Lemma validate_sound v :
  ValidatedRegionLayout_validate s x t = Ok v -> exists h, accepted h /\ v = validated h (len s) t.
Proof.
  unfold ValidatedRegionLayout_validate. intros H. unfold REGION_HEADER_SIZE in H.
  destruct (ve_generation x =? 0) eqn:Hg0; [discriminate|].
  destruct (len s <? 128) eqn:Hl; [discriminate|]. bsplit.
  rewrite index_range_ok in H by lia. cbn [rbind] in H.
  destruct (validate_header_encoding _) as [[]| |] eqn:He; try discriminate. cbn [rbind] in H.
  destruct (decode_header _) as [h| |] eqn:Hd; try discriminate. cbn [rbind] in H.
  apply decode_header_inv in Hd as [Hb Hw]; [|rewrite len_slice; lia|done].
  destruct (validate_header h (len s) x) as [[]| |] eqn:Hh; try discriminate. cbn [rbind] in H.
  apply validate_header_cases in Hh as (Hx & Hao & Has & Hso & Hsc & Hpc); [|done..].
  destruct (RegionSetLayout_region t (ve_role x)) as [r|] eqn:Hr; [|discriminate].
  destruct (bool_decide (rl_header r = h)) eqn:Hrh; [|discriminate]. bsplit. cbn [negb] in H.
  pose proof Hw as (?&Htu&?&?&?&?&Hcu&?&?&Hsu&?&Hpu). rewrite Hao, Has in H.
  rewrite checked_mul_ok in H by ulia. cbn [ok_or rbind] in H.
  rewrite checked_add_ok in H by ulia. cbn [ok_or rbind] in H. rewrite <- Hso in H.
  destruct (checked_range _ _ _ _) as [acks| |] eqn:Hack; try discriminate. cbn [rbind] in H.
  apply checked_range_Ok in Hack as (-> & ? & ? & ? & ?). cbn [fst snd] in H.
  rewrite index_range_ok in H by lia. cbn [rbind] in H.
  destruct (any_nonzero (slice s 128 _)) eqn:Hz1; [discriminate|].
  pose proof (xo_size _ _ _ Hx) as Hsz. rewrite index_range_ok in H by ulia. cbn [rbind] in H.
  destruct (any_nonzero (slice s (rh_total_size h) _)) eqn:Hz2; [discriminate|].
  destruct (region_stride_ok _ Hpu) as [Hs1 Hs2]. rewrite Hs1 in H. cbn [ok_or rbind] in H.
  rewrite Hs2 in H. cbn [rbind] in H. destruct (negb _) eqn:Hst in H; [discriminate|]. bsplit.
  destruct (checked_mul _ _ _) eqn:Hm; [|discriminate]. apply checked_mul_Some in Hm as [-> Hm].
  cbn [ok_or rbind] in H. destruct (checked_add _ _ _) eqn:Ha; [|discriminate].
  apply checked_add_Some in Ha as [-> Ha]. cbn [ok_or rbind] in H.
  destruct (negb _) eqn:Htt in H; [discriminate|]. bsplit. rewrite Htt in H.
  destruct (checked_range _ _ _ _) as [slots| |] eqn:Hsl; try discriminate. cbn [rbind] in H.
  apply checked_range_Ok in Hsl as (-> & ? & ? & ? & ?). cbn [fst snd] in H.
  assert (Hgeo : geometry h) by (apply header_geometry with x (len s); done).
  destruct (rfor _ _ _) as [[]| |] eqn:Hf; try discriminate. injection H as <-.
  exists h. split; [|done]. split_and!; [done..| |eauto]. constructor.
  - done.
  - apply any_nonzero_false in Hz1. rewrite Hz1. f_equal. rewrite len_slice; lia.
  - intros i Hi. rewrite rfor_checks in Hf.
    apply validate_slot_fresh; done || lia || (apply Hf, elem_of_seqZ; lia).
  - apply any_nonzero_false in Hz2. rewrite Hz2. f_equal. rewrite len_slice; ulia.
Qed.

Lemma validate_no_panic : ValidatedRegionLayout_validate s x t <> Panic.
Proof.
  unfold ValidatedRegionLayout_validate. unfold REGION_HEADER_SIZE.
  destruct (ve_generation x =? 0) eqn:Hg0; [done|].
  destruct (len s <? 128) eqn:Hl; [done|]. bsplit. rewrite index_range_ok by lia. cbn [rbind].
  assert (H128 : len (slice s 0 128) = 128) by (rewrite len_slice; lia).
  pose proof (validate_header_encoding_total _ H128).
  destruct (validate_header_encoding _) as [[]| |] eqn:He; try done. cbn [rbind].
  destruct (decode_header_total _ H128) as [h Hd]. rewrite Hd. cbn [rbind].
  apply decode_header_inv in Hd as [Hb Hw]; [|done..].
  pose proof (validate_header_cases h (len s) x Hw ltac:(lia)) as [Hnp Hh].
  destruct (validate_header h (len s) x) as [[]| |]; try done. cbn [rbind].
  destruct (proj1 Hh eq_refl) as (Hx & Hao & Has & Hso & Hsc & Hpc).
  destruct (negb _); [done|]. pose proof Hw as (?&Htu&?&?&?&?&Hcu&?&?&Hsu&?&Hpu).
  rewrite Hao, Has. rewrite checked_mul_ok by ulia. cbn [ok_or rbind].
  rewrite checked_add_ok by ulia. cbn [ok_or rbind]. rewrite <- Hso.
  destruct (checked_range _ _ _ _) as [acks| |] eqn:Hack; cbn [rbind]; [|done|].
  2:{ unfold checked_range in Hack. now case_match. }
  apply checked_range_Ok in Hack as (-> & ? & ? & ? & ?). cbn [fst snd].
  rewrite index_range_ok by lia. cbn [rbind]. destruct (any_nonzero _); [done|].
  pose proof (xo_size _ _ _ Hx) as Hsz. rewrite index_range_ok by ulia. cbn [rbind].
  destruct (any_nonzero _); [done|]. destruct (region_stride_ok _ Hpu) as [-> Hs2].
  cbn [ok_or rbind]. rewrite Hs2. cbn [rbind]. destruct (negb _) eqn:Hst; [done|]. bsplit.
  destruct (checked_mul _ _ _) eqn:Hm; [|done]. apply checked_mul_Some in Hm as [-> Hm].
  cbn [ok_or rbind]. destruct (checked_add _ _ _) eqn:Ha; [|done].
  apply checked_add_Some in Ha as [-> Ha]. cbn [ok_or rbind].
  destruct (negb _) eqn:Htt; [done|]. bsplit. rewrite Htt.
  destruct (checked_range _ _ _ _) as [slots| |] eqn:Hsl; cbn [rbind]; [|done|].
  2:{ unfold checked_range in Hsl. now case_match. }
  apply checked_range_Ok in Hsl as (-> & ? & ? & ? & ?). cbn [fst snd].
  assert (Hgeo : geometry h) by (apply header_geometry with x (len s); done).
  assert (Hf : rfor (seqZ 0 (rh_slot_count h)) (validate_slot h (rh_slots_offset h) s) tt <> Panic).
  { apply rfor_no_panic with (P := fun _ => True); [done|]. intros i [] Hi%elem_of_seqZ _.
    split; [|done]. apply validate_slot_fresh; done || lia. }
  now destruct (rfor _ _ _).
Qed.

End Validate.

Lemma accepted_validated_ok s x t h :
  usize (len s) -> accepted s x t h -> validated_ok (validated h (len s) t).
Proof.
  intros Hl (Hg & Hx & _). constructor; try done. simpl. pose proof (xo_size _ _ _ Hx). ulia.
Qed.

Lemma accepted_topology s x t h :
  accepted s x t h -> matches_topology (validated h (len s) t) t = true.
Proof.
  intros (Hg & Hx & _ & r & Hr & Hh). unfold matches_topology, ValidatedRegionLayout_role. simpl.
  rewrite (xo_role _ _ _ Hx), Hr, bool_decide_eq_true_2, Z.eqb_refl by done. simpl.
  apply forallb_forall. intros route Hin. apply bool_decide_eq_true_2. now apply list_elem_of_In.
Qed.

◆ ◆ ◆ ◆

_Problem_
Only lines with the string "assert" are wanted; please find each one in the listing and copy it.

_Expected output_
  assert (Hgeo : geometry h) by (apply header_geometry with x (len s); done).
  assert (H128 : len (slice s 0 128) = 128) by (rewrite len_slice; lia).
  assert (Hgeo : geometry h) by (apply header_geometry with x (len s); done).
  assert (Hf : rfor (seqZ 0 (rh_slot_count h)) (validate_slot h (rh_slots_offset h) s) tt <> Panic).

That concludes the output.